## WORK TO BE COMPLETED:
Within the entries below, find the portion that opens with the line containing "(concatenation dir files).1.1" and closes with the line containing "cbn [cat_main_loop concatenation].". Retype that portion exactly and only.
-- RECORDS TO USE follows --
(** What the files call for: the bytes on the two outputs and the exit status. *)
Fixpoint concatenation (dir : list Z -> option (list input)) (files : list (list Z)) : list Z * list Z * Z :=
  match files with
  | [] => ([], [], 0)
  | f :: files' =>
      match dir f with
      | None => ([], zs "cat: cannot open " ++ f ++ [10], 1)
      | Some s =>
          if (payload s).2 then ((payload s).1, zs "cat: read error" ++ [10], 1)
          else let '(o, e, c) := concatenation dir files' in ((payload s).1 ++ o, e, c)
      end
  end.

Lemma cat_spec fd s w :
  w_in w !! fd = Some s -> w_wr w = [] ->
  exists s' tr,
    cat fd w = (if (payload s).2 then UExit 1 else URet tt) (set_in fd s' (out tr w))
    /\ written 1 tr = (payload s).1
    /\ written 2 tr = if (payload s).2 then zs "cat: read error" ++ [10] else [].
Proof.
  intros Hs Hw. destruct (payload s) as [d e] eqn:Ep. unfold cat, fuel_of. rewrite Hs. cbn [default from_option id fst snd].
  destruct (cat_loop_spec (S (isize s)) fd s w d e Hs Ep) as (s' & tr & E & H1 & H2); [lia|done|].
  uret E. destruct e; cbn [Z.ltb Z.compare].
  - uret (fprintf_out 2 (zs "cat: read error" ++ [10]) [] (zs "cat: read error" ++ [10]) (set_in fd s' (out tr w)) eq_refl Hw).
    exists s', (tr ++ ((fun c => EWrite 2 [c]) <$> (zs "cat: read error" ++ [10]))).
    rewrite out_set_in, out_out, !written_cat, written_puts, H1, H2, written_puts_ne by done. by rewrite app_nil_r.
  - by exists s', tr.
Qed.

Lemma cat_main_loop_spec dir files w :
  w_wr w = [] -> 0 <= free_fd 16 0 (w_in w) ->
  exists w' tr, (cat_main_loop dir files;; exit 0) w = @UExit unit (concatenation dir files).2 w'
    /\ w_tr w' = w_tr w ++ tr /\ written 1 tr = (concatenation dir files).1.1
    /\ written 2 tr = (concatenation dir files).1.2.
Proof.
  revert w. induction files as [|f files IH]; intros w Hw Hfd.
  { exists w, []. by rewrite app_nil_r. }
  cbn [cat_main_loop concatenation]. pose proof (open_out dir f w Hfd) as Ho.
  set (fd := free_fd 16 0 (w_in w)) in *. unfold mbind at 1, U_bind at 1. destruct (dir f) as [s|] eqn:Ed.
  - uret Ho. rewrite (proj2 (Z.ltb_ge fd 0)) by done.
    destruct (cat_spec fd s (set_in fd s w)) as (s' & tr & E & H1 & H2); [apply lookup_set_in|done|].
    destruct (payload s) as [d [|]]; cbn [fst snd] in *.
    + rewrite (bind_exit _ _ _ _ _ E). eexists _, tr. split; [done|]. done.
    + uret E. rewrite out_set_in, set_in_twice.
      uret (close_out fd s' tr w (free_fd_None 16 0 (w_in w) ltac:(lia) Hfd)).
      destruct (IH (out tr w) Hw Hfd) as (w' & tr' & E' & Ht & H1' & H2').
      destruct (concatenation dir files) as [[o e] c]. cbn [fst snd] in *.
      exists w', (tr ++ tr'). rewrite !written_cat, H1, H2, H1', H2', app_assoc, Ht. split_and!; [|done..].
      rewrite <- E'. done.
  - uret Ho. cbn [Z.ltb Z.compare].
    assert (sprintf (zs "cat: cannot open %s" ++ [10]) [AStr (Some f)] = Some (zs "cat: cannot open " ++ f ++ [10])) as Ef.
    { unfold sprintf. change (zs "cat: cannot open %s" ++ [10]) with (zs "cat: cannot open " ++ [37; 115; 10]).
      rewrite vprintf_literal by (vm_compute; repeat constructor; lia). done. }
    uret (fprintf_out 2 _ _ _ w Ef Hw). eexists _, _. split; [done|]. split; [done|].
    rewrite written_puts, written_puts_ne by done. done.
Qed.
-- RECORDS TO USE concluded --
-- RECORDS TO USE follows --
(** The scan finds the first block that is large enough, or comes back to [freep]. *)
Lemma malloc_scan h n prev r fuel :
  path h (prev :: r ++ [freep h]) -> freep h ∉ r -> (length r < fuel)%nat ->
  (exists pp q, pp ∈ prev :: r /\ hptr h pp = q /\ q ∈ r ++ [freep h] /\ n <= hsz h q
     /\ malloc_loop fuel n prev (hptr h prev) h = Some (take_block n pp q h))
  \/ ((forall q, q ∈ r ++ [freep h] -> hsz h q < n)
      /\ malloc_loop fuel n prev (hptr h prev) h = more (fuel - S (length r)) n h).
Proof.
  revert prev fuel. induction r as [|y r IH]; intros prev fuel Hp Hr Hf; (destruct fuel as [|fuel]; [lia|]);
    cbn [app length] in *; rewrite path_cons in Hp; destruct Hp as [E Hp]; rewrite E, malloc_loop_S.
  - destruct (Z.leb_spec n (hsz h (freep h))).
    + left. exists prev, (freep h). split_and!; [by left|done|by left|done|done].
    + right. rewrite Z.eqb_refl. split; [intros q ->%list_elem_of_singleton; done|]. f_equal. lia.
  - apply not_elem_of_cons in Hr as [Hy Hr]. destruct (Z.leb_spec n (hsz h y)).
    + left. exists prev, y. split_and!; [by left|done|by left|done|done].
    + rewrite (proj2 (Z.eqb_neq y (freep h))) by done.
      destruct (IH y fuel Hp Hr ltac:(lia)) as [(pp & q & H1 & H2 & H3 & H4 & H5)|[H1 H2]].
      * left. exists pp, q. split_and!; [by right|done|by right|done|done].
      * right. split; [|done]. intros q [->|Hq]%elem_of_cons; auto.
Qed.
-- RECORDS TO USE concluded --
## WRITTEN SOLUTION:
    /\ w_tr w' = w_tr w ++ tr /\ written 1 tr = (concatenation dir files).1.1
    /\ written 2 tr = (concatenation dir files).1.2.
Proof.
  revert w. induction files as [|f files IH]; intros w Hw Hfd.
  { exists w, []. by rewrite app_nil_r. }
  cbn [cat_main_loop concatenation]. pose proof (open_out dir f w Hfd) as Ho.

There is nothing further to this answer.